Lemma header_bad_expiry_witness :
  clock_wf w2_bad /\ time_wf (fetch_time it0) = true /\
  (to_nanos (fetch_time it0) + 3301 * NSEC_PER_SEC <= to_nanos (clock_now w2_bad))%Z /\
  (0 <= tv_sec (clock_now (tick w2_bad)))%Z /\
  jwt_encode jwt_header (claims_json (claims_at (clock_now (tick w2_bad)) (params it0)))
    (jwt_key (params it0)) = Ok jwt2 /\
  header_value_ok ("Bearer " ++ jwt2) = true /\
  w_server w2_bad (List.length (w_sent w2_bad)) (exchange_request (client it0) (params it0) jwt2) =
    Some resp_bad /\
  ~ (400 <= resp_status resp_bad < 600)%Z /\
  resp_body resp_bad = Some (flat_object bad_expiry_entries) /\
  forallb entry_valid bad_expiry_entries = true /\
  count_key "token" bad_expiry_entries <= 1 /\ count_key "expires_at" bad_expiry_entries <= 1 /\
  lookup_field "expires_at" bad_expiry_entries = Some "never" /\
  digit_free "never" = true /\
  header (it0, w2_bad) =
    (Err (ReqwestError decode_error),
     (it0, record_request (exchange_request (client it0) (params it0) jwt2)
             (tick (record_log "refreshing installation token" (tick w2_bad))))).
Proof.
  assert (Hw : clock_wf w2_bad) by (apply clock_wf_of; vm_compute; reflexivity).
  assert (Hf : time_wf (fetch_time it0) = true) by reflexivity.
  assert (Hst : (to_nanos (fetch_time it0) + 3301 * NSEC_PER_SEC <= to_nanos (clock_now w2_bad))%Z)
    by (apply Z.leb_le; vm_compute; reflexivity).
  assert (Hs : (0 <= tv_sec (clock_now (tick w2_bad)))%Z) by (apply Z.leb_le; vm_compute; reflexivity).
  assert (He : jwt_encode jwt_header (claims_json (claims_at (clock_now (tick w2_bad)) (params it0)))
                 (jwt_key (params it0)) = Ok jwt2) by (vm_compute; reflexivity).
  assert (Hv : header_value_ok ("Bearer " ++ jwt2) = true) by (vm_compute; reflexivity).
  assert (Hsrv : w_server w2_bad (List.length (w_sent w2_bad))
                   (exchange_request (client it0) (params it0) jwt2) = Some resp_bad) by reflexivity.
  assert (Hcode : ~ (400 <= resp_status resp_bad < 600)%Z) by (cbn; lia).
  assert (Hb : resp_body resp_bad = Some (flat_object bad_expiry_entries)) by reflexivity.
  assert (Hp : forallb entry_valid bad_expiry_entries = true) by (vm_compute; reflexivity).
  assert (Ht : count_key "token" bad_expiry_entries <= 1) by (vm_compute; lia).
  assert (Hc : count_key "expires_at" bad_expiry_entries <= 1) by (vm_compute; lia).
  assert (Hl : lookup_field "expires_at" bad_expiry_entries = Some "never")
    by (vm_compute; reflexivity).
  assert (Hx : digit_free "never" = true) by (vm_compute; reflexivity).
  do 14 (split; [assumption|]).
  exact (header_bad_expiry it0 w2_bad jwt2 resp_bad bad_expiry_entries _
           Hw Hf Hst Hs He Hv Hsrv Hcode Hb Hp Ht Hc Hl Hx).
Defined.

====

Work item:
Each entry is to be retyped precisely as it stands.

Solution for this exercise:
Lemma header_bad_expiry_witness :
  clock_wf w2_bad /\ time_wf (fetch_time it0) = true /\
  (to_nanos (fetch_time it0) + 3301 * NSEC_PER_SEC <= to_nanos (clock_now w2_bad))%Z /\
  (0 <= tv_sec (clock_now (tick w2_bad)))%Z /\
  jwt_encode jwt_header (claims_json (claims_at (clock_now (tick w2_bad)) (params it0)))
    (jwt_key (params it0)) = Ok jwt2 /\
  header_value_ok ("Bearer " ++ jwt2) = true /\
  w_server w2_bad (List.length (w_sent w2_bad)) (exchange_request (client it0) (params it0) jwt2) =
    Some resp_bad /\
  ~ (400 <= resp_status resp_bad < 600)%Z /\
  resp_body resp_bad = Some (flat_object bad_expiry_entries) /\
  forallb entry_valid bad_expiry_entries = true /\
  count_key "token" bad_expiry_entries <= 1 /\ count_key "expires_at" bad_expiry_entries <= 1 /\
  lookup_field "expires_at" bad_expiry_entries = Some "never" /\
  digit_free "never" = true /\
  header (it0, w2_bad) =
    (Err (ReqwestError decode_error),
     (it0, record_request (exchange_request (client it0) (params it0) jwt2)
             (tick (record_log "refreshing installation token" (tick w2_bad))))).
Proof.
  assert (Hw : clock_wf w2_bad) by (apply clock_wf_of; vm_compute; reflexivity).
  assert (Hf : time_wf (fetch_time it0) = true) by reflexivity.
  assert (Hst : (to_nanos (fetch_time it0) + 3301 * NSEC_PER_SEC <= to_nanos (clock_now w2_bad))%Z)
    by (apply Z.leb_le; vm_compute; reflexivity).
  assert (Hs : (0 <= tv_sec (clock_now (tick w2_bad)))%Z) by (apply Z.leb_le; vm_compute; reflexivity).
  assert (He : jwt_encode jwt_header (claims_json (claims_at (clock_now (tick w2_bad)) (params it0)))
                 (jwt_key (params it0)) = Ok jwt2) by (vm_compute; reflexivity).
  assert (Hv : header_value_ok ("Bearer " ++ jwt2) = true) by (vm_compute; reflexivity).
  assert (Hsrv : w_server w2_bad (List.length (w_sent w2_bad))
                   (exchange_request (client it0) (params it0) jwt2) = Some resp_bad) by reflexivity.
  assert (Hcode : ~ (400 <= resp_status resp_bad < 600)%Z) by (cbn; lia).
  assert (Hb : resp_body resp_bad = Some (flat_object bad_expiry_entries)) by reflexivity.
  assert (Hp : forallb entry_valid bad_expiry_entries = true) by (vm_compute; reflexivity).
  assert (Ht : count_key "token" bad_expiry_entries <= 1) by (vm_compute; lia).
  assert (Hc : count_key "expires_at" bad_expiry_entries <= 1) by (vm_compute; lia).
  assert (Hl : lookup_field "expires_at" bad_expiry_entries = Some "never")
    by (vm_compute; reflexivity).
  assert (Hx : digit_free "never" = true) by (vm_compute; reflexivity).
  do 14 (split; [assumption|]).
  exact (header_bad_expiry it0 w2_bad jwt2 resp_bad bad_expiry_entries _
           Hw Hf Hst Hs He Hv Hsrv Hcode Hb Hp Ht Hc Hl Hx).
Defined.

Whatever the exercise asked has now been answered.